Kvinder, Køn & Forskning (Jun 2018)
Nonhuman and Human 'Victims' and 'Perpetrators': Intra-active InSecurity Becomings of the Ebola Outbreak
Abstract
Although feminist theory and security studies have long criticized post-war gendered meta-narratives that categorize people as either victims or perpetrators based on their (imagined) insecurities, these criticisms have mainly focused on the agency of humans, but have dismissed nonhuman entities as irrelevant. This article explores this binary by assessing the victim- and perpetrator-hood dynamics of nonhuman and human matter during the Ebola outbreak in Liberia. Drawing on Karen Barad’s agential realism, I assess these dynamics by means of three vignettes of inSecurity becoming in peri-urban Liberia. The vignettes are based on ethnographic fieldwork, individual and focus-group interviews, and solicited diaries.

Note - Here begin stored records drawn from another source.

(* ===== verification/Aside.v ===== *)
(** Operations that leave balances, transactions, idempotency logs and the idempotency cache
    alone, those of accounts, reports, webhooks, audit entries, nonces and rate limits: they
    keep the ledger's discipline ([harmless_guar]), beside the payment service. *)

From S2P Require Export LedgerInv.

Section Aside.
Context {U : UUIDLib} {UL : UUIDLaws} {P : PgLib} {JL : JsonbLaws} {ES : EncryptionService}.

(** A key outside the idempotency cache. *)
Definition foreign (key : string) : Prop := forall k, key <> IdempotencyCache.prefix +:+ k.

Definition aside_stmt {A} (s : sql A) : Prop :=
  match s with
  | UpdateWalletBalance _ _ | InsertTransaction _ | UpdateTransactionStatus _ _ _ | InsertIdempotencyLog _ => False
  | _ => True
  end.

Definition harmless {X} (o : Op X) : Prop :=
  match o with
  | Pg None s => aside_stmt s
  | Pg (Some _) _ | PgBegin | PgCommit _ | PgRollback _ => False
  | RedisSet k _ _ | RedisSetNX k _ _ | RedisIncr k | RedisExpire k _ => foreign k
  | _ => True
  end.

(** *** Statements *)

Lemma insert_fits T m row :
  store_merchant m = Ok row ->
  some_row (fun r => (m_Username r =? m_Username row)%string) (merchants T) = false ->
  some_row (fun r => (m_AccessKey r =? m_AccessKey row)%string) (merchants T) = false ->
  aside T (WMerchant row).
Proof.
  intros Hs H1 H2. split.
  { unfold store_merchant in Hs. repeat apply result_bind_Ok in Hs as (? & ? & Hs). simplify_eq.
    split; by eapply varchar_readable. }
  intros id m' Hm' _.
  split; intros Heq; [apply (some_row_false _ _ _ _ H1) in Hm'|apply (some_row_false _ _ _ _ H2) in Hm'];
    rewrite Heq, String.eqb_refl in Hm'; done.
Qed.

Lemma update_fits T id m name access secret status webhook now :
  wf_tables T -> merchants T !! id = Some m ->
  readable access = true ->
  some_row (fun r => (m_AccessKey r =? access)%string) (delete id (merchants T)) = false ->
  aside T (WMerchant (update_merchant m name access secret status webhook now)).
Proof.
  intros Hwf Hm Ha Hf. split; [split; [apply (wf_merchant_texts _ Hwf _ _ Hm)|done]|]. intros id' m' Hm' Hne. simpl in Hne |- *. rewrite (wf_merchant _ Hwf _ _ Hm) in Hne. split.
  - by apply (wf_unique _ Hwf _ _ Hm id' m'); [|rewrite (wf_merchant _ Hwf _ _ Hm)].
  - intros Heq. rewrite <- (lookup_delete_ne _ id) in Hm' by done.
    apply (some_row_false _ _ _ _ Hf) in Hm'. by rewrite Heq, String.eqb_refl in Hm'.
Qed.

(** Such a statement writes at most one row, beside the ledger. *)
Lemma stmt_aside {A} ord now (s : sql A) T a ws :
  wf_tables T -> aside_stmt s -> stmt_eff ord now s T = Ok (a, ws) ->
  ws = [] \/ exists x, ws = [x] /\ aside T x.
Proof.
  intros Hwf Hs H.
  destruct s; simpl in Hs; try done; simpl in H; unfold select, bind_error in H;
    repeat match goal with
      | H : result_bind _ _ = Ok _ |- _ => apply result_bind_Ok in H as (? & ? & H)
      end;
    repeat (case_match; simplify_eq; try by left); simplify_eq; try by left.
  all: repeat match goal with H : result_bind _ _ = Ok _ |- _ => apply result_bind_Ok in H as (? & ? & H) end; simplify_eq;
    try (by left); right; eexists; (split; [reflexivity|]); simpl; try done.
  - eapply insert_fits; [done|by eapply require_none..].
  - eapply update_fits; [done|done|by eapply varchar_readable|by eapply require_none].
  - unfold store_wallet in *. repeat match goal with H : result_bind _ _ = Ok _ |- _ => apply result_bind_Ok in H as (? & ? & H) end.
    simplify_eq. split; [by eapply varchar_readable|]. simpl. apply has_row_false. by eapply require_none.
Qed.

(** *** Such programs keep the discipline of the ledger *)

Lemma foreign_cache key entry v : foreign key -> cache_ok v -> cache_ok (set_redis key entry v).
Proof.
  intros Hf Hc k s e. simpl. rewrite lookup_insert_ne by apply Hf. apply Hc.
Qed.

Context (RT : Tables -> Tables -> Prop) {LR : LedgerRely RT} (quiet : bool).

Lemma aside_guar ws v :
  wf_tables (v_tables v) -> ws = [] \/ (exists x, ws = [x] /\ aside (v_tables v) x) ->
  d_guar (ledger RT quiet) v (set_tables (apply_writes ws (v_tables v)) v).
Proof.
  intros Hwf Hws. split; simpl.
  - destruct Hws as [->|(x & -> & Hx)]; [by left|]. right. by eapply ls_aside.
  - intros Hc key s e He. destruct (Hc key s e He) as (l & (k & Hk & Hl) & Hr).
    exists l. split; [|done]. exists k. split; [done|].
    destruct Hws as [->|(x & -> & _ & Hx)]; [done|]. by destruct x.
Qed.

Lemma harmless_guar {X} (o : Op X) v x v' :
  harmless o -> d_inv (ledger RT quiet) v -> op_at true o v x v' -> d_guar (ledger RT quiet) v v'.
Proof.
  intros Hh [Hwf Hc] Ho.
  assert (Hsame : forall v', v_tables v' = v_tables v -> v_redis v' = v_redis v -> d_guar (ledger RT quiet) v v')
    by (intros; by apply guar_same).
  assert (Hredis : forall key entry, foreign key -> d_guar (ledger RT quiet) v (set_redis key entry v)).
  { intros key entry Hf. split; [by left|]. by apply foreign_cache. }
  destruct o; simpl in Hh, Ho; try done.
  - destruct Ho as [_ ->]. by apply Hsame.
  - subst. by apply Hsame.
  - destruct Ho as [-> _]. by apply Hsame.
  - destruct conn; [done|]. unfold pg_spec in Ho. destruct Ho as [(ord & now & _ & _ & Hs)|[_ ->]]; [|by apply Hsame].
    destruct (stmt_eff _ _ _ _) as [[a ws]|e] eqn:Es; [|destruct Hs as [_ ->]; by apply Hsame].
    destruct Hs as [_ ->]. apply aside_guar; [done|]. by eapply stmt_aside.
  - destruct Ho as [-> _]. by apply Hsame.
  - destruct Ho as [[_ ->]|[_ ->]]; auto.
  - destruct (live v key); [destruct Ho as [_ ->]; auto|]. destruct Ho as [[_ ->]|[_ ->]]; auto.
  - destruct (ParseInt _); [|destruct Ho as [_ ->]; auto]. case_match; [destruct Ho as [_ ->]; auto|].
    destruct Ho as [[_ ->]|[_ ->]]; auto.
  - destruct Ho as [[_ ->]|[_ ->]]; auto. case_match; auto.
  - destruct Ho as [-> _]. by apply Hsame.
  - destruct Ho as (c & _ & ->). by apply Hsame.
  - destruct Ho as [-> _]. by apply Hsame.
Qed.

(** It takes no lock and opens no transaction. *)
Lemma harmless_locks {X} flt (o : Op X) v x v' :
  harmless o -> op_at flt o v x v' -> v_locks v' = v_locks v /\ v_txs v' = v_txs v.
Proof.
  destruct o as [| | | | | |A conn s| | | | | | | |]; simpl; intros Hh Ho; try done; des; subst; try done.
  { destruct conn; [done|]. unfold pg_spec in Ho. destruct Ho as [(ord & now & _ & _ & Ho)|[_ ->]]; [|done].
    destruct (stmt_eff _ _ _ _) as [[]|]; by destruct Ho as [_ ->]. }
  all: repeat case_match; des; by subst.
Qed.

End Aside.
(* ===== verification/PaymentSpec.v ===== *)
(** The payment service refines the ledger: every run of [ProcessPayment], [ProcessRefund] and
    [ProcessTopup], under any failures and any interleaving, either leaves the tables alone or
    performs one step of [Ledger]; the answer says which. *)

From S2P Require Export Ledger.

(** ** What the statements of the service mean *)

Section Statements.
Context {U : UUIDLib} {P : PgLib}.

Lemma elem_app_l {A} (a : A) l k : a ∈ l -> a ∈ l ++ k.
Proof. rewrite elem_of_app. auto. Qed.
Lemma elem_app_r {A} (a : A) l k : a ∈ k -> a ∈ l ++ k.
Proof. rewrite elem_of_app. auto. Qed.

Lemma insert_transaction_Ok ord now t T n ws :
  stmt_eff ord now (InsertTransaction t) T = Ok (n, ws) ->
  exists row, store_transaction t = Ok row /\ transactions T !! tx_ID t = None /\ ws = [WTransaction row].
Proof.
  simpl. intros H. apply result_bind_Ok in H as (row & Hs & H).
  apply result_bind_Ok in H as (? & Hid%require_Ok & H).
  repeat (apply result_bind_Ok in H as (? & _ & H)). simplify_eq. bool_prop.
  exists row. split_and!; [done| |done]. by apply has_row_false.
Qed.

(** Why an INSERT of a transaction is refused. *)
Definition insert_refused (T : Tables) (t : Transaction) : Prop :=
  (exists e, store_transaction t = Err e) \/ is_Some (transactions T !! tx_ID t) \/
  merchants T !! tx_MerchantID t = None \/ wallets T !! tx_WalletID t = None \/
  (exists o, tx_OriginalTransactionID t = Some o /\ transactions T !! o = None).

Lemma insert_transaction_Err ord now t T e :
  stmt_eff ord now (InsertTransaction t) T = Err e -> insert_refused T t.
Proof.
  unfold insert_refused. simpl. destruct (store_transaction t) as [row|e'] eqn:Hs; simpl; [|eauto].
  unfold require. intros H.
  destruct (has_row (transactions T) (tx_ID t)) eqn:H1; simpl in H; [apply has_row_true in H1; auto|].
  destruct (has_row (merchants T) _) eqn:H2; simpl in H; [|apply has_row_false in H2; auto].
  destruct (has_row (wallets T) _) eqn:H3; simpl in H; [|apply has_row_false in H3; auto].
  destruct (tx_OriginalTransactionID t) as [o|]; [|done].
  destruct (has_row (transactions T) o) eqn:H4; simpl in H; [done|]. apply has_row_false in H4. eauto 10.
Qed.
(* ===== verification/Accounts.v ===== *)
(** Accounts: what registration, login and the merchant's self-service do to the tables, for a
    request that runs alone. *)

From S2P Require Export Solo Payments AuthService MerchantService.

(** ** Lookups of a merchant *)

Section Lookups.
Context {U : UUIDLib} {P : PgLib} (flt : bool).

Lemma head_rows {K A} `{Countable K} ord f (m : gmap K A) :
  is_order ord ->
  match head (rows ord f m) with
  | Some a => exists k, m !! k = Some a /\ f a = true
  | None => forall k a, m !! k = Some a -> f a = false
  end.
Proof.
  intros Hord. destruct (rows ord f m) as [|a l] eqn:Hr; simpl.
  - by eapply rows_nil.
  - apply (rows_elem ord f m a Hord). rewrite Hr. left.
Qed.

(** A [SELECT] and [Scan] of its first row. *)
Lemma wp_select {A} what (s : sql (list A)) (sel : Order -> list A) Q own es v :
  (forall ord now, stmt_eff ord now s (v_tables v) = select (sel ord)) -> free flt v ->
  (forall c ord, is_order ord -> v_clock v <= c -> Q (Ok (head (sel ord))) own es (set_clock c v)) ->
  (forall c e, flt = true -> v_clock v <= c -> Q (Err (Errorf what e)) own es (set_clock c v)) ->
  wp solo flt (query_opt what None s) Q own es v.
Proof.
  intros Hs Hf HOk HErr. apply wp_bind, wp_bind. apply wp_stmt; [done|..].
  - intros ord now c l ws Hord Hc E. rewrite Hs in E. unfold select in E. simplify_eq. split.
    + destruct (sel ord) as [|a l] eqn:Hl; specialize (HOk c ord Hord Hc); rewrite Hl in HOk; exact HOk.
    + intros Hfl e (m & ->). apply HErr; [done|exact Hc].
  - intros e c Hc (m & ->) [Hfl|(ord & now & _ & E)]; [by apply HErr|]. by rewrite Hs in E.
Qed.
(* ===== verification/AccountTheorems.v ===== *)
(** What registration, login and the merchant's self-service guarantee to a caller whose
    request runs alone. *)

From S2P Require Export Accounts Beside.

Section Theorems.
Context {U : UUIDLib} {UL : UUIDLaws} {P : PgLib} {JL : JsonbLaws} {ES : EncryptionService} {EL : EncryptionLaws}.
Context {HS : HashService} {HL : HashLaws} {TS : TokenService} {TL : TokenLaws}.
Context {B : Backend} {BL : BackendLaws}.

(** A run of a piece that leaves the ledger alone ends ready for the next request. *)
Lemma beside_run {A} (p : prog A) es s r es' s' :
  ledger_beside eq true p -> ready s -> run p es s = Some (r, es', s') -> ready s'.
Proof.
  intros Hp Hs Hr. apply (run_spec p (fun _ _ => True) es s r es' s'); [|done|done].
  intros Hg. eapply wp_mono; [|by apply Hp]. done.
Qed.

Lemma ready_locked s : ready s -> locks_ok (view s).
Proof. by intros [? _]. Qed.

Lemma idle_free flt s : idle s -> free flt (view s).
Proof. by intros Hi _. Qed.

Lemma failing_free v : free true v.
Proof. done. Qed.

Lemma register_run req s r es s' :
  ready s -> run (Register req) [] s = Some (r, es, s') ->
  account_outcome true req (tables s) r es (tables s') /\
  (forall resp, r = Ok resp -> keys_drawn_from (rs_AccessKey resp) (rs_SecretKey resp) 32 32 "" "" es) /\ ready s'.
Proof.
  intros Hs Hr. destruct (solo_run _ _ _ _ _ _ _ (Register_wp true req (view s) (failing_free _)) (ready_locked _ Hs) Hr) as [[own [[Ho Hk] _]] _].
  split_and!; [exact Ho|exact Hk|]. eapply beside_run; [|exact Hs|exact Hr]. apply (beside_Register (PC := ledger_core eq true)).
Qed.

(** C25: a registration that is answered with keys has stored exactly one merchant and one
    wallet: an active merchant with the requested name, username and webhook, the answered
    access key, a password hash that verifies the password, a secret key that decrypts to the
    answered one; a VND wallet with balance 0.  Username and access key were nobody's; the keys
    are 32 bytes each that were drawn for this registration. *)
Theorem register_creates req s resp es s' :
  ready s -> run (Register req) [] s = Some (Ok resp, es, s') ->
  exists m w, account req resp m w /\ new_merchant (tables s) m /\ wallets (tables s) !! w_ID w = None /\
    tables s' = apply_writes [WMerchant m; WWallet w] (tables s) /\ balance (tables s') (w_ID w) = Some 0 /\ ready s' /\
    keys_drawn_from (rs_AccessKey resp) (rs_SecretKey resp) 32 32 "" "" es.
Proof.
  intros Hs Hr. destruct (register_run _ _ _ _ _ Hs Hr) as ((m & w & Ha & Hn & Hw & HT) & Hk & Hs').
  exists m, w. split_and!; try done; [|by apply Hk]. rewrite HT. unfold balance, apply_writes. simpl.
  rewrite lookup_insert_eq. by destruct (ac_wallet _ _ _ _ Ha) as (_ & _ & ->).
Qed.

(** C28: a registration that is answered with an error has stored nothing, unless the error is
    that of one of the last three steps.  With create merchant or encrypt initial balance a
    merchant without a wallet may be there, with create wallet that merchant or the whole
    account.  When nothing fails, an error means that nothing is stored, but for one case: the
    drawn identifier of the wallet is taken, and a merchant without a wallet is left behind
    (the two rows are separate statements). *)
Theorem register_error req s e es s' :
  ready s -> run (Register req) [] s = Some (Err e, es, s') ->
  register_failed true req (tables s) es e (tables s') /\
  (idle s -> reliable s ->
   tables s' = tables s \/
   exists m id err, e = InternalError (Errorf "create wallet" err) /\ new_merchant (tables s) m /\
     Drew id ∈ es /\ is_Some (wallets (tables s) !! id) /\ tables s' = apply_write (WMerchant m) (tables s)).
Proof.
  intros Hs Hr. split; [by destruct (register_run _ _ _ _ _ Hs Hr)|]. intros Hi Hrel.
  destruct (solo_total _ _ _ _ (Register_wp false req (view s) (idle_free _ _ Hi)) (ready_locked _ Hs) Hrel)
    as (r & es2 & s2 & Hrun & (own & (Ho & _) & _) & _). rewrite Hr in Hrun. injection Hrun as <- <- <-.
  change (register_failed false req (tables s) es e (tables s')) in Ho.
  inversion Ho as [|? ? Hf|? ? Hf|m id err Hn Hd [Hf|Hw]|? ? ? ? Hf]; subst; try done; [by left|]. right.
  exists m, id, err. split_and!; done.
Qed.

(** A username that is taken is refused, with a validation error (PAY_002, status 400), and
    nothing is stored. *)
Theorem register_taken req s id m :
  ready s -> idle s -> reliable s -> readable (rg_Username req) = true ->
  merchants (tables s) !! id = Some m -> m_Username m = rg_Username req ->
  exists es s', run (Register req) [] s = Some (Err (Validation "username already exists"), es, s') /\
                tables s' = tables s.
Proof.
  intros Hs Hi Hrel Hread Hm Hu.
  destruct (solo_total _ _ _ _ (Register_wp false req (view s) (idle_free _ _ Hi)) (ready_locked _ Hs) Hrel)
    as (r & es & s' & Hrun & (own & _ & Htaken) & _ & _).
  destruct (Htaken Hread id m Hm Hu) as (HT & He & _). rewrite (He eq_refl) in Hrun. eauto.
Qed.

Lemma login_runs username password s :
  ready s -> idle s -> reliable s ->
  exists r es s', run (Login username password) [] s = Some (r, es, s') /\ tables s' = tables s /\
                  login_outcome false username password (tables s) r.
Proof.
  intros Hs Hi Hrel.
  destruct (solo_total _ _ _ _ (Login_wp false username password [] (view s) (idle_free _ _ Hi)) (ready_locked _ Hs) Hrel)
    as (r & es & s' & Hrun & (own & HT & Ho) & _ & _). eauto 10.
Qed.

(** The merchant of a username. *)
Lemma username_unique T id m id' m' :
  wf_tables T -> merchants T !! id = Some m -> merchants T !! id' = Some m' -> m_Username m' = m_Username m -> id' = id /\ m' = m.
Proof.
  intros Hwf Hm Hm' Hu. destruct (decide (id' = id)) as [->|Hne]; [split; congruence|].
  rewrite <- (wf_merchant _ Hwf _ _ Hm) in Hne. by destruct (wf_unique _ Hwf _ _ Hm id' m' Hm' Hne).
Qed.

(** The merchant of a username. *)
Definition merchant_named (T : Tables) (username : string) : option Merchant :=
  snd <$> head (filter (fun kv => m_Username kv.2 = username) (map_to_list (merchants T))).

Lemma merchant_named_Some T username id m :
  wf_tables T -> merchants T !! id = Some m -> m_Username m = username -> merchant_named T username = Some m.
Proof.
  intros Hwf Hm Hu. unfold merchant_named.
  assert (Hin : (id, m) ∈ filter (fun kv => m_Username kv.2 = username) (map_to_list (merchants T)))
    by (apply list_elem_of_filter; split; [done|by apply elem_of_map_to_list]).
  destruct (filter _ _) as [|[id' m'] l] eqn:Hf; [by apply not_elem_of_nil in Hin|]. simpl. f_equal.
  assert (Hin' : (id', m') ∈ filter (fun kv => m_Username kv.2 = username) (map_to_list (merchants T))) by (rewrite Hf; left).
  apply list_elem_of_filter in Hin' as [Hu' Hm'%elem_of_map_to_list]. simpl in Hu'.
  eapply username_unique; [done|exact Hm|exact Hm'|congruence].
Qed.

Lemma merchant_named_None T username :
  (forall id m, merchants T !! id = Some m -> m_Username m <> username) -> merchant_named T username = None.
Proof.
  intros Hno. unfold merchant_named. destruct (filter _ _) as [|[id m] l] eqn:Hf; [done|].
  assert (Hin : (id, m) ∈ filter (fun kv => m_Username kv.2 = username) (map_to_list (merchants T))) by (rewrite Hf; left).
  apply list_elem_of_filter in Hin as [Hu Hm%elem_of_map_to_list]. by destruct (Hno id m Hm).
Qed.

(** C27: when nothing fails and nobody is in a transaction, a login ends, changes nothing, and
    is decided by the merchant's row.  Without a row of that username the answer is AUTH_001;
    with one it is AUTH_001 when the password does not verify, then AUTH_004 when the merchant
    is not active, else a token of the merchant (or the error of signing it); a stored hash
    that cannot be parsed is SYS_001.  A username that is no text of the database is SYS_001. *)
Theorem login_decides username password s :
  ready s -> idle s -> reliable s ->
  exists r es s', run (Login username password) [] s = Some (r, es, s') /\ tables s' = tables s /\
    if readable username then
      match merchant_named (tables s) username with
      | Some m => login_answer password m r
      | None => r = Err ErrInvalidCredentials
      end
    else exists err, r = Err (InternalError (Errorf "find merchant" err)).
Proof.
  intros Hs Hi Hrel. destruct (login_runs username password s Hs Hi Hrel) as (r & es & s' & Hrun & HT & Ho).
  exists r, es, s'. split_and!; [done..|]. destruct Hs as (_ & Hwf & _).
  destruct Ho as [err [?|Hu]|Hu Hno|id m r Hu Hm Hn Ha]; [done|rewrite Hu..].
  - by exists err.
  - by rewrite (merchant_named_None _ _ Hno).
  - by rewrite (merchant_named_Some _ _ _ _ Hwf Hm Hn).
Qed.

(** C26: whoever registered may log in: with the password of the registration, the answer is a
    token that names the new merchant and its access key until it expires (or signing the
    token failed). *)
Theorem register_then_login req s resp es s1 :
  ready s -> run (Register req) [] s = Some (Ok resp, es, s1) -> idle s1 -> reliable s1 ->
  (rune_count (rg_Username req) <= 50)%nat ->
  exists r es' s2, run (Login (rg_Username req) (rg_Password req)) [] s1 = Some (r, es', s2) /\ tables s2 = tables s1 /\
    ((exists token expiry, r = Ok (token, expiry) /\ issued (rs_MerchantID resp) (rs_AccessKey resp) token expiry) \/
     (exists err, r = Err (InternalError (Errorf "generate token" err)))).
Proof.
  intros Hs Hr Hi Hrel Hu. destruct (register_run _ _ _ _ _ Hs Hr) as ((m & w & Ha & Hn & Hw & HT) & _ & Hs1).
  assert (Hm : merchants (tables s1) !! m_ID m = Some m).
  { rewrite HT. unfold apply_writes. simpl. apply lookup_insert_eq. }
  pose proof (varchar_short _ _ _ (ac_username _ _ _ _ Ha) Hu) as Hname.
  destruct (login_runs (rg_Username req) (rg_Password req) s1 Hs1 Hi Hrel) as (r & es' & s2 & Hrun & HT2 & Ho).
  exists r, es', s2. split_and!; [done..|]. destruct Hs1 as (_ & Hwf & _).
  assert (Hu' : forall id' m', merchants (tables s1) !! id' = Some m' -> m_Username m' = rg_Username req -> m' = m).
  { intros id' m' Hm' Hn'. eapply username_unique; [done|exact Hm|exact Hm'|congruence]. }
  pose proof (ac_password _ _ _ _ Ha) as Hpw. pose proof (ac_active _ _ _ _ Ha) as Hact.
  destruct Ho as [err [?|Hread]|_ Hno|id' m' r _ Hm' Hn' Hans]; [done|..|by destruct (Hno _ _ Hm)|].
  - pose proof (ac_username _ _ _ _ Ha) as [Hv Hnul]%varchar_text. unfold readable in Hread. by rewrite Hv, Hnul in Hread.
  - apply (Hu' _ _ Hm') in Hn' as ->. unfold login_answer in Hans. rewrite Hpw, Hact in Hans.
    destruct Hans as [(token & expiry & -> & His)|[err ->]]; [left|right; by exists err].
    exists token, expiry. split; [done|]. rewrite <- (ac_id _ _ _ _ Ha), <- (ac_key _ _ _ _ Ha). apply His.
    rewrite (ac_key _ _ _ _ Ha). apply utf8_valid_plain.
    eapply string_forallb_impl; [apply hex_plain|]. apply (ac_keys _ _ _ _ Ha).
Qed.

(** *** Self-service *)

Lemma update_run {A} (what : A -> Merchant -> Merchant -> Prop) mid (p : prog (res A)) s r es s' :
  ledger_beside eq true p ->
  wp solo true p (fun r _ _ v' => update_outcome true what mid (tables s) r (v_tables v')) None [] (view s) ->
  ready s -> run p [] s = Some (r, es, s') -> update_outcome true what mid (tables s) r (tables s') /\ ready s'.
Proof.
  intros Hb Hw Hs Hr. split; [|by eapply beside_run].
  by destruct (solo_run _ _ _ _ _ _ _ Hw (ready_locked _ Hs) Hr) as [[own Ho] _].
Qed.

(** C29: rotating keys replaces the access key and the secret key of the merchant by the
    answered ones, and nothing else.  These are fresh: the hexadecimal form, after ak_ and sk_,
    of 24 and of 32 bytes that were drawn for this call.  From then on no merchant has the old
    access key, unless the very same bytes were drawn again. *)
Theorem rotate_replaces mid s resp es s' :
  ready s -> run (RotateKeys mid) [] s = Some (Ok resp, es, s') ->
  keys_drawn_from (rk_AccessKey resp) (rk_SecretKey resp) 24 32 "ak_" "sk_" es /\
  exists m m', merchants (tables s) !! mid = Some m /\ tables s' = apply_write (WMerchant m') (tables s) /\
    rewritten m m' /\ m_WebhookURL m' = m_WebhookURL m /\ m_AccessKey m' = rk_AccessKey resp /\
    Decrypt (m_SecretKeyEnc m') = Ok (rk_SecretKey resp) /\ ready s' /\
    (m_AccessKey m <> rk_AccessKey resp ->
     forall id o, merchants (tables s') !! id = Some o -> m_AccessKey o <> m_AccessKey m).
Proof.
  intros Hs Hr. pose proof Hs as (_ & Hwf & _).
  destruct (solo_run _ _ _ _ _ _ _ (RotateKeys_wp true mid (view s) (failing_free _) Hwf) (ready_locked _ Hs) Hr)
    as [[own [(m & m' & Hm & Hrw & (Hak & Hsk & Hweb & _) & HT) Hkeys]] _].
  assert (Hs' : ready s') by (eapply beside_run; [|exact Hs|exact Hr];
    by apply (beside_merchant_service (PC := ledger_core eq true) mid None)).
  pose proof (wf_merchant _ Hwf _ _ Hm) as Hid. destruct Hrw as (Hid' & Hrest). split; [by apply Hkeys|].
  exists m, m'. split_and!; try done. intros Hne id o. unfold tables in HT |- *. rewrite HT. simpl.
  rewrite Hid', Hid, lookup_insert_Some. intros [[<- <-]|[Hne' Ho]]; [congruence|].
  apply (wf_unique _ Hwf _ _ Hm id o Ho). congruence.
Qed.

(** Setting the webhook URL changes that column of the merchant (and its update time), and
    nothing else; an error leaves the tables alone, or the answer of the update was lost. *)
Theorem webhook_updates mid url s r es s' :
  ready s -> run (UpdateWebhookURL mid url) [] s = Some (r, es, s') ->
  ready s' /\
  match r with
  | Ok _ => updates (tables s) (tables s') mid (webhook_set url tt)
  | Err e => tables s' = tables s \/ updates (tables s) (tables s') mid (webhook_set url tt)
  end.
Proof.
  intros Hs Hr. pose proof Hs as (_ & Hwf & _).
  destruct (update_run (webhook_set url) mid (UpdateWebhookURL mid url) s r es s') as [Ho Hs'];
    [by apply (beside_merchant_service (PC := ledger_core eq true))|by apply UpdateWebhookURL_wp; [apply failing_free|]|done|done|].
  split; [done|]. destruct r as [[]|e]; [done|]. destruct Ho as [[? _]|[_ [[] Hu]]]; auto.
Qed.
End Theorems.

This agential realist exploration provides the following new insights into understandings of victim- and perpetrator-hood: (1) nonhuman entities can emerge as victims and perpetrators; (2) victim- and perpetrator-hood are not exclusive states of existence but relational processes of intra-actively emerging becomings; and (3) both insecurity and security emerge concurrently through the entangled becoming of victim and perpetrator. These insights require further research to reconsider concepts such as intentionality, responsibility and ethics in discussions of war, post-conflict justice and humanitarian and peacebuilding efforts.